╭─ EXERCISE INPUT

Lemma date_in_later_lines_total (rest : list str) (info : TournamentInfo) :
  date_in_later_lines rest info = OK (later_lines_info rest info).
Proof.
  induction rest as [|line rest IH]; [reflexivity|].
  cbn [date_in_later_lines later_lines_info].
  destruct (re_search date_pattern line) as [m|] eqn:H; [|exact IH].
  destruct (split_at_date _ _ H) as [tl Hs].
  unfold date_found, py_index. rewrite Hs.
  cbn [bind lookup list_lookup length Nat.ltb Nat.leb].
  now destruct (nonempty _).
Qed.

Lemma info_of_lines_total (lines : list str) :
  info_of_lines lines = OK (lines_info lines).
Proof.
  destruct lines as [|first_line rest]; [reflexivity|].
  unfold info_of_lines, lines_info.
  destruct (re_search date_pattern first_line) as [m|] eqn:H.
  - now rewrite (date_in_first_line_total _ _ H).
  - now rewrite date_in_later_lines_total.
Qed.

Lemma heading_lines_total (text : str) :
  heading_lines text = OK (nonblank_lines text).
Proof. reflexivity. Qed.

Lemma extract_tournament_info_total (text : str) :
  extract_tournament_info (Some text) = OK (lines_info (nonblank_lines text)).
Proof.
  unfold extract_tournament_info. rewrite heading_lines_total. cbn [bind].
  apply info_of_lines_total.
Qed.

(** ** The fields each step touches *)

Lemma td_in_lines_fields (lines : list str) (info : TournamentInfo) :
  date (td_in_lines lines info) = date info /\
  tournament (td_in_lines lines info) = tournament info /\
  address (td_in_lines lines info) = address info.
Proof.
  induction lines as [|l lines IH]; cbn [td_in_lines]; [auto|].
  destruct (re_search td_pattern l); [cbn; auto | exact IH].
Qed.

Lemma td_in_lines_TD (lines : list str) (info : TournamentInfo) :
  TD info = None ->
  (TD (td_in_lines lines info) = None <->
   forall l, l ∈ lines -> re_search td_pattern l = None).
Proof.
  intros Hi. induction lines as [|l lines IH]; cbn [td_in_lines].
  - split; [|auto]. intros _ l Hl. inversion Hl.
  - destruct (re_search td_pattern l) as [m|] eqn:E.
    + cbn [TD set_TD]. split; [discriminate|].
      intros H. rewrite (H l) in E by now left. discriminate.
    + rewrite IH. split.
      * intros H l' Hl'. apply elem_of_cons in Hl' as [->|Hl']; auto.
      * intros H l' Hl'. apply H. now right.
Qed.

Lemma address_in_later_lines_fields (rest : list str) (info : TournamentInfo) :
  date (address_in_later_lines rest info) = date info /\
  tournament (address_in_later_lines rest info) = tournament info /\
  TD (address_in_later_lines rest info) = TD info.
Proof.
  induction rest as [|l rest IH]; cbn [address_in_later_lines]; [auto|].
  destruct (_ || _); [exact IH | cbn; auto].
Qed.

Lemma address_fallback_fields (lines : list str) (info : TournamentInfo) :
  date (address_fallback lines info) = date info /\
  tournament (address_fallback lines info) = tournament info /\
  TD (address_fallback lines info) = TD info.
Proof.
  unfold address_fallback. destruct (address info); [auto|].
  destruct (1 <? length lines); [apply address_in_later_lines_fields | auto].
Qed.

Lemma date_found_fields (line : str) (m : re_match) (info : TournamentInfo) :
  date (date_found line m info) = Some (group0 m) /\
  tournament (date_found line m info) = tournament info /\
  TD (date_found line m info) = TD info.
Proof. unfold date_found. destruct (nonempty _); cbn; auto. Qed.

Lemma later_lines_info_fields (rest : list str) (info : TournamentInfo) :
  date (later_lines_info rest info) =
    match first_date rest with Some d => Some d | None => date info end /\
  tournament (later_lines_info rest info) = tournament info /\
  TD (later_lines_info rest info) = TD info.
Proof.
  induction rest as [|l rest IH]; cbn [later_lines_info first_date]; [auto|].
  destruct (re_search date_pattern l) as [m|]; [apply date_found_fields | exact IH].
Qed.

Lemma first_line_info_fields (first_line : str) (m : re_match) :
  date (first_line_info first_line m) = Some (group0 m) /\
  tournament (first_line_info first_line m) = Some (strip (before m)) /\
  TD (first_line_info first_line m) = None /\
  address (first_line_info first_line m) =
    if nonempty (strip (up_to_next (group0 m) (after m)))
    then Some (strip (up_to_next (group0 m) (after m)))
    else None.
Proof. unfold first_line_info. destruct (nonempty _); cbn; auto. Qed.

Lemma first_date_None (lines : list str) :
  first_date lines = None <->
  forall l, l ∈ lines -> re_search date_pattern l = None.
Proof.
  induction lines as [|l lines IH]; cbn [first_date].
  - split; [|auto]. intros _ l Hl. inversion Hl.
  - destruct (re_search date_pattern l) as [m|] eqn:E.
    + split; [discriminate|]. intros H. rewrite (H l) in E by now left. discriminate.
    + rewrite IH. split.
      * intros H l' Hl'. apply elem_of_cons in Hl' as [->|Hl']; auto.
      * intros H l' Hl'. apply H. now right.
Qed.

(** The fields of the result, by the lines of the heading. *)
Lemma lines_info_fields (first_line : str) (rest : list str) :
  let info := lines_info (first_line :: rest) in
  date info = first_date (first_line :: rest) /\
  tournament info =
    match re_search date_pattern first_line with
    | Some m => Some (strip (before m))
    | None => Some first_line
    end /\
  (TD info = None <->
   forall l, l ∈ first_line :: rest -> re_search td_pattern l = None).
Proof.
  cbn zeta. unfold lines_info.
  set (base := match re_search date_pattern first_line with
               | Some m => first_line_info first_line m
               | None => later_lines_info rest (set_tournament first_line empty_info)
               end).
  destruct (td_in_lines_fields (first_line :: rest)
              (address_fallback (first_line :: rest) base)) as (Hd & Ht & _).
  destruct (address_fallback_fields (first_line :: rest) base) as (Hd' & Ht' & HT').
  rewrite Hd, Ht, Hd', Ht'.
  assert (Hbase : date base = first_date (first_line :: rest) /\
                  tournament base = match re_search date_pattern first_line with
                                    | Some m => Some (strip (before m))
                                    | None => Some first_line
                                    end /\
                  TD base = None).
  { subst base. cbn [first_date].
    destruct (re_search date_pattern first_line) as [m|].
    - destruct (first_line_info_fields first_line m) as (? & ? & ? & _). auto.
    - destruct (later_lines_info_fields rest (set_tournament first_line empty_info))
        as (Hdl & Htl & HTl).
      rewrite Hdl, Htl, HTl. cbn. split; [|auto]. now destruct (first_date rest). }
  destruct Hbase as (Hb1 & Hb2 & Hb3).
  split; [assumption|]. split; [assumption|].
  apply td_in_lines_TD. now rewrite HT'.
Qed.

╰─

_WHAT TO DO_: A word-for-word repeat of the full data is needed.

_WRITTEN RESPONSE_:
Lemma date_in_later_lines_total (rest : list str) (info : TournamentInfo) :
  date_in_later_lines rest info = OK (later_lines_info rest info).
Proof.
  induction rest as [|line rest IH]; [reflexivity|].
  cbn [date_in_later_lines later_lines_info].
  destruct (re_search date_pattern line) as [m|] eqn:H; [|exact IH].
  destruct (split_at_date _ _ H) as [tl Hs].
  unfold date_found, py_index. rewrite Hs.
  cbn [bind lookup list_lookup length Nat.ltb Nat.leb].
  now destruct (nonempty _).
Qed.

Lemma info_of_lines_total (lines : list str) :
  info_of_lines lines = OK (lines_info lines).
Proof.
  destruct lines as [|first_line rest]; [reflexivity|].
  unfold info_of_lines, lines_info.
  destruct (re_search date_pattern first_line) as [m|] eqn:H.
  - now rewrite (date_in_first_line_total _ _ H).
  - now rewrite date_in_later_lines_total.
Qed.

Lemma heading_lines_total (text : str) :
  heading_lines text = OK (nonblank_lines text).
Proof. reflexivity. Qed.

Lemma extract_tournament_info_total (text : str) :
  extract_tournament_info (Some text) = OK (lines_info (nonblank_lines text)).
Proof.
  unfold extract_tournament_info. rewrite heading_lines_total. cbn [bind].
  apply info_of_lines_total.
Qed.

(** ** The fields each step touches *)

Lemma td_in_lines_fields (lines : list str) (info : TournamentInfo) :
  date (td_in_lines lines info) = date info /\
  tournament (td_in_lines lines info) = tournament info /\
  address (td_in_lines lines info) = address info.
Proof.
  induction lines as [|l lines IH]; cbn [td_in_lines]; [auto|].
  destruct (re_search td_pattern l); [cbn; auto | exact IH].
Qed.

Lemma td_in_lines_TD (lines : list str) (info : TournamentInfo) :
  TD info = None ->
  (TD (td_in_lines lines info) = None <->
   forall l, l ∈ lines -> re_search td_pattern l = None).
Proof.
  intros Hi. induction lines as [|l lines IH]; cbn [td_in_lines].
  - split; [|auto]. intros _ l Hl. inversion Hl.
  - destruct (re_search td_pattern l) as [m|] eqn:E.
    + cbn [TD set_TD]. split; [discriminate|].
      intros H. rewrite (H l) in E by now left. discriminate.
    + rewrite IH. split.
      * intros H l' Hl'. apply elem_of_cons in Hl' as [->|Hl']; auto.
      * intros H l' Hl'. apply H. now right.
Qed.

Lemma address_in_later_lines_fields (rest : list str) (info : TournamentInfo) :
  date (address_in_later_lines rest info) = date info /\
  tournament (address_in_later_lines rest info) = tournament info /\
  TD (address_in_later_lines rest info) = TD info.
Proof.
  induction rest as [|l rest IH]; cbn [address_in_later_lines]; [auto|].
  destruct (_ || _); [exact IH | cbn; auto].
Qed.

Lemma address_fallback_fields (lines : list str) (info : TournamentInfo) :
  date (address_fallback lines info) = date info /\
  tournament (address_fallback lines info) = tournament info /\
  TD (address_fallback lines info) = TD info.
Proof.
  unfold address_fallback. destruct (address info); [auto|].
  destruct (1 <? length lines); [apply address_in_later_lines_fields | auto].
Qed.

Lemma date_found_fields (line : str) (m : re_match) (info : TournamentInfo) :
  date (date_found line m info) = Some (group0 m) /\
  tournament (date_found line m info) = tournament info /\
  TD (date_found line m info) = TD info.
Proof. unfold date_found. destruct (nonempty _); cbn; auto. Qed.

Lemma later_lines_info_fields (rest : list str) (info : TournamentInfo) :
  date (later_lines_info rest info) =
    match first_date rest with Some d => Some d | None => date info end /\
  tournament (later_lines_info rest info) = tournament info /\
  TD (later_lines_info rest info) = TD info.
Proof.
  induction rest as [|l rest IH]; cbn [later_lines_info first_date]; [auto|].
  destruct (re_search date_pattern l) as [m|]; [apply date_found_fields | exact IH].
Qed.

Lemma first_line_info_fields (first_line : str) (m : re_match) :
  date (first_line_info first_line m) = Some (group0 m) /\
  tournament (first_line_info first_line m) = Some (strip (before m)) /\
  TD (first_line_info first_line m) = None /\
  address (first_line_info first_line m) =
    if nonempty (strip (up_to_next (group0 m) (after m)))
    then Some (strip (up_to_next (group0 m) (after m)))
    else None.
Proof. unfold first_line_info. destruct (nonempty _); cbn; auto. Qed.

Lemma first_date_None (lines : list str) :
  first_date lines = None <->
  forall l, l ∈ lines -> re_search date_pattern l = None.
Proof.
  induction lines as [|l lines IH]; cbn [first_date].
  - split; [|auto]. intros _ l Hl. inversion Hl.
  - destruct (re_search date_pattern l) as [m|] eqn:E.
    + split; [discriminate|]. intros H. rewrite (H l) in E by now left. discriminate.
    + rewrite IH. split.
      * intros H l' Hl'. apply elem_of_cons in Hl' as [->|Hl']; auto.
      * intros H l' Hl'. apply H. now right.
Qed.

(** The fields of the result, by the lines of the heading. *)
Lemma lines_info_fields (first_line : str) (rest : list str) :
  let info := lines_info (first_line :: rest) in
  date info = first_date (first_line :: rest) /\
  tournament info =
    match re_search date_pattern first_line with
    | Some m => Some (strip (before m))
    | None => Some first_line
    end /\
  (TD info = None <->
   forall l, l ∈ first_line :: rest -> re_search td_pattern l = None).
Proof.
  cbn zeta. unfold lines_info.
  set (base := match re_search date_pattern first_line with
               | Some m => first_line_info first_line m
               | None => later_lines_info rest (set_tournament first_line empty_info)
               end).
  destruct (td_in_lines_fields (first_line :: rest)
              (address_fallback (first_line :: rest) base)) as (Hd & Ht & _).
  destruct (address_fallback_fields (first_line :: rest) base) as (Hd' & Ht' & HT').
  rewrite Hd, Ht, Hd', Ht'.
  assert (Hbase : date base = first_date (first_line :: rest) /\
                  tournament base = match re_search date_pattern first_line with
                                    | Some m => Some (strip (before m))
                                    | None => Some first_line
                                    end /\
                  TD base = None).
  { subst base. cbn [first_date].
    destruct (re_search date_pattern first_line) as [m|].
    - destruct (first_line_info_fields first_line m) as (? & ? & ? & _). auto.
    - destruct (later_lines_info_fields rest (set_tournament first_line empty_info))
        as (Hdl & Htl & HTl).
      rewrite Hdl, Htl, HTl. cbn. split; [|auto]. now destruct (first_date rest). }
  destruct Hbase as (Hb1 & Hb2 & Hb3).
  split; [assumption|]. split; [assumption|].
  apply td_in_lines_TD. now rewrite HT'.
Qed.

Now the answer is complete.